Return exactly the span of lines in the following data that opens with the line containing "(** New bins behind a given bin. *)" and closes with the line containing "intros Hs Hn". Include nothing else.

+ + + +

(** The loop stops in front of the first bin that is not before the event. *)
Lemma find_bin_spec fuel h p e b0 e0 bs :
  bins h p (b0 :: bs) -> h !! btop b0 = Some e0 -> klt (bkey b0) (evkey e) ->
  (length bs < fuel)%nat ->
  exists pre b post, b0 :: bs = pre ++ b :: post /\
    find_bin fuel h e (btop b0) (nextBin e0) = Ok (btop b, bptr post) /\
    Forall (fun b => klt (bkey b) (evkey e)) (pre ++ [b]) /\ first_ge (evkey e) post.
Proof.
  revert p b0 e0 bs. induction fuel as [|fuel IH]; intros p b0 e0 bs Hb He0 Hlt Hf; [lia|].
  pose proof (bins_tail _ _ _ _ _ Hb He0) as Ht. cbn [find_bin].
  destruct bs as [|b1 bs]; cbn [length] in Hf.
  - destruct Ht as [Hs _ _ _]. cbn in Hs. rewrite Hs. exists [], b0, [].
    split_and!; [done|done|by constructor|by intros ?].
  - destruct (bins_top _ _ _ _ Ht) as (-> & e1 & He1 & Hk1 & _).
    rewrite He1. cbn [deref mbind res_bind]. rewrite ev_lt_spec, Hk1.
    case_bool_decide as Hlt1.
    + destruct (IH _ b1 e1 bs Ht He1 Hlt1 ltac:(lia)) as (pre & b & post & E & -> & Hfa & Hge).
      exists (b0 :: pre), b, post. rewrite E. split_and!; [done|done|by constructor|done].
    + exists [], b0, (b1 :: bs). split_and!; [done|done|by constructor|].
      intros b' bs' [= <- _]. by apply not_klt_kle.
Qed.

Lemma insertBefore_spec h event e bs p :
  bins h p bs -> h !! event = Some e -> event ∉ locs bs -> first_ge (evkey e) bs ->
  exists e', insertBefore h event p = Ok (<[event := e']> h, event) /\ unlink e' = unlink e /\
    bseg (<[event := e']> h) (Some event) (push (evkey e) event bs) None.
Proof.
  intros Hb He Hin Hge. unfold insertBefore. rewrite He. cbn [deref mbind res_bind].
  destruct bs as [|b bs].
  - pose proof (bins_seg _ _ _ Hb) as Hs. cbn in Hs. subst p.
    eexists. split; [reflexivity|]. split; [done|].
    split; [done|]. eexists. rewrite lookup_insert_eq. by repeat split.
  - destruct (bins_top _ _ _ _ Hb) as (-> & et & Het & Hkt & Hst).
    pose proof (bins_seg _ _ _ Hb) as Hs.
    rewrite Het. cbn [deref mbind res_bind]. rewrite ev_lt_spec, Hkt.
    pose proof (Hge b bs eq_refl) as Hle. cbn [push].
    case_bool_decide as Hlt.
    + rewrite decide_False by (intros E; rewrite E in Hlt; by apply klt_irrefl in Hlt).
      eexists. split; [reflexivity|]. split; [done|].
      split; [done|]. eexists. rewrite lookup_insert_eq. split; [done|].
      split; [done|]. cbn [nextBin]. by apply bseg_insert_ne.
    + rewrite decide_True by (symmetry; apply kle_antisym; [done|by apply not_klt_kle]).
      eexists. split; [reflexivity|]. split; [done|].
      rewrite locs_cons in Hin. apply not_elem_of_app in Hin as [Hin1 Hin2].
      apply not_elem_of_cons in Hin1 as [Hin0 Hin1].
      split; [done|]. eexists. rewrite lookup_insert_eq. split; [done|]. cbn. split.
      * split; [done|]. exists et. rewrite lookup_insert_ne by done. split; [done|].
        by apply seg_insert_ne.
      * destruct Hs as (_ & et' & Het' & _ & Hs). rewrite Het in Het'. injection Het' as <-.
        by apply bseg_insert_ne.
Qed.

Lemma links_only_keys h h' l : links_only h h' ->
  Forall (fun x => evkey <$> h !! x.2 = Some x.1) l ->
  Forall (fun x : key * loc => evkey <$> h' !! x.2 = Some x.1) l.
Proof.
  intros Hl Hf. eapply Forall_impl; [exact Hf|]. intros x Hx. cbn in *.
  by rewrite (links_only_key _ _ _ Hl).
Qed.

(** New bins behind a given bin. *)
Lemma bseg_splice h pre b post p r r' e :
  bseg h p (pre ++ [b]) r -> NoDup (locs (pre ++ [b]) ++ locs post) ->
  h !! btop b = Some e -> bseg h r' post None ->
  bseg (<[btop b := e <| nextBin := r' |>]> h) p ((pre ++ [b]) ++ post) None.
Proof.
  intros Hs Hn He Hp. apply NoDup_app in Hn as (Hn1 & Hd & _). apply bseg_app.
  exists r'. split; [by eapply bseg_relink|]. apply bseg_insert_ne; [|done].
  apply Hd, btop_locs, elem_of_app. right. left.
Qed.

Lemma bins_app_r h p pre post : bins h p (pre ++ post) -> bins h (bptr post) post.
Proof.
  intros [Hs Hk Hn Ho]. apply bseg_app in Hs as (m & _ & Hs).
  rewrite (bseg_ptr _ _ _ Hs) in Hs.
  rewrite order_app in Hk. apply Forall_app in Hk as [_ Hk].
  rewrite locs_app in Hn. apply NoDup_app in Hn as (_ & _ & Hn).
  rewrite fmap_app in Ho. apply StronglySorted_app_1_r in Ho. by constructor.
Qed.

Lemma bins_lookup h p bs b : bins h p bs -> b ∈ bs ->
  exists e, h !! btop b = Some e /\ evkey e = bkey b.
Proof.
  intros Hb (l1 & l2 & ->)%list_elem_of_split. apply bins_app_r in Hb.
  destruct (bins_top _ _ _ _ Hb) as (_ & e & He & Hk & _). eauto.
Qed.

(** Putting an event into the bins, given the pointers. *)
Lemma bins_put h h' p p' pre bs event e :
  bins h p (pre ++ bs) -> h !! event = Some e -> event ∉ locs (pre ++ bs) ->
  Forall (fun b => klt (bkey b) (evkey e)) pre -> first_ge (evkey e) bs -> links_only h h' ->
  bseg h' p' (pre ++ push (evkey e) event bs) None ->
  bins h' p' (pre ++ push (evkey e) event bs) /\
  order (pre ++ push (evkey e) event bs) = spec_insert (evkey e, event) (order (pre ++ bs)).
Proof.
  intros [Hs Hk Hn Ho] He Hin Hpre Hge Hl Hs'.
  assert (order (pre ++ push (evkey e) event bs) =
          spec_insert (evkey e, event) (order (pre ++ bs))) as E.
  { rewrite !order_app, order_push, spec_insert_app_lt by (by apply order_below).
    rewrite spec_insert_le; [done|]. by apply order_first_ge. }
  split; [|done]. constructor; [done| | |by apply sorted_push].
  - rewrite E, spec_insert_perm. eapply links_only_keys; [done|].
    constructor; [cbn; by rewrite He|done].
  - unfold locs. rewrite E, spec_insert_perm. by apply NoDup_cons.
Qed.

(** The event goes in front of the whole list. *)
Lemma insert_front h p bs event e :
  bins h p bs -> h !! event = Some e -> event ∉ locs bs -> first_ge (evkey e) bs ->
  exists h' p' bs', ('(h0, t) ← insertBefore h event p; Ok (h0, Some t)) = Ok (h', p') /\
    bins h' p' bs' /\ order bs' = spec_insert (evkey e, event) (order bs) /\ links_only h h'.
Proof.
  intros Hb He Hin Hge.
  destruct (insertBefore_spec _ _ _ _ _ Hb He Hin Hge) as (e' & -> & Hu & Hs).
  pose proof (links_only_insert _ _ _ _ He Hu) as Hl.
  destruct (bins_put h _ p (Some event) [] bs event e Hb He Hin ltac:(done) Hge Hl Hs).
  eexists _, _, _. split; [reflexivity|]. eauto.
Qed.
Definition assertMemInhibit (p : Packet) : Packet := p <| flags := fl_set (flags p) MEM_INHIBIT |>.
Definition memInhibitAsserted (p : Packet) : bool := fl_isSet (flags p) MEM_INHIBIT.
Definition assertShared (p : Packet) : Packet := p <| flags := fl_set (flags p) SHARED |>.
Definition sharedAsserted (p : Packet) : bool := fl_isSet (flags p) SHARED.
Definition isExpressSnoop (p : Packet) : bool := fl_isSet (flags p) EXPRESS_SNOOP.
Definition setExpressSnoop (p : Packet) : Packet := p <| flags := fl_set (flags p) EXPRESS_SNOOP |>.

Definition setBadAddress (p : Packet) : res Packet :=
  _ ← assert_ (isResponse p); Ok (p <| cmd := BadAddressError |>).
Definition copyError (p pkt : Packet) : res Packet :=
  _ ← assert_ (isError pkt); Ok (p <| cmd := cmd pkt |>).

Definition isSrcValid (p : Packet) : bool := negb (src p =? InvalidPortID).
Definition getSrc (p : Packet) : res Z := _ ← assert_ (isSrcValid p); Ok (src p).
Definition setSrc (i : Z) (p : Packet) : Packet := p <| src := i |>.
Definition isDestValid (p : Packet) : bool := negb (dest p =? InvalidPortID).
Definition getDest (p : Packet) : res Z := _ ← assert_ (isDestValid p); Ok (dest p).
Definition setDest (i : Z) (p : Packet) : Packet := p <| dest := i |>.
Definition clearDest (p : Packet) : Packet := p <| dest := InvalidPortID |>.

Definition getAddr (p : Packet) : res Z :=
  _ ← assert_ (fl_isSet (flags p) VALID_ADDR); Ok (addr p).
Definition setAddr (a : Z) (p : Packet) : res Packet :=
  _ ← assert_ (fl_isSet (flags p) VALID_ADDR); Ok (p <| addr := a |>).
Definition getSize (p : Packet) : res Z :=
  _ ← assert_ (fl_isSet (flags p) VALID_SIZE); Ok (psize p).
Definition getOffset (blkSize : Z) (p : Packet) : res Z :=
  a ← getAddr p; Ok (Z.land a (u64 (blkSize - 1))).
Definition isSecure (p : Packet) : res bool :=
  _ ← assert_ (fl_isSet (flags p) VALID_ADDR); Ok (_isSecure p).

Definition convertScToWrite (p : Packet) : res Packet :=
  _ ← assert_ (isLLSC p); _ ← assert_ (isWrite p); Ok (p <| cmd := WriteReq |>).
Definition convertLlToRead (p : Packet) : res Packet :=
  _ ← assert_ (isLLSC p); _ ← assert_ (isRead p); Ok (p <| cmd := ReadReq |>).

+ + + +

PROBLEM SOLUTION ::
(** New bins behind a given bin. *)
Lemma bseg_splice h pre b post p r r' e :
  bseg h p (pre ++ [b]) r -> NoDup (locs (pre ++ [b]) ++ locs post) ->
  h !! btop b = Some e -> bseg h r' post None ->
  bseg (<[btop b := e <| nextBin := r' |>]> h) p ((pre ++ [b]) ++ post) None.
Proof.
  intros Hs Hn He Hp. apply NoDup_app in Hn as (Hn1 & Hd & _). apply bseg_app.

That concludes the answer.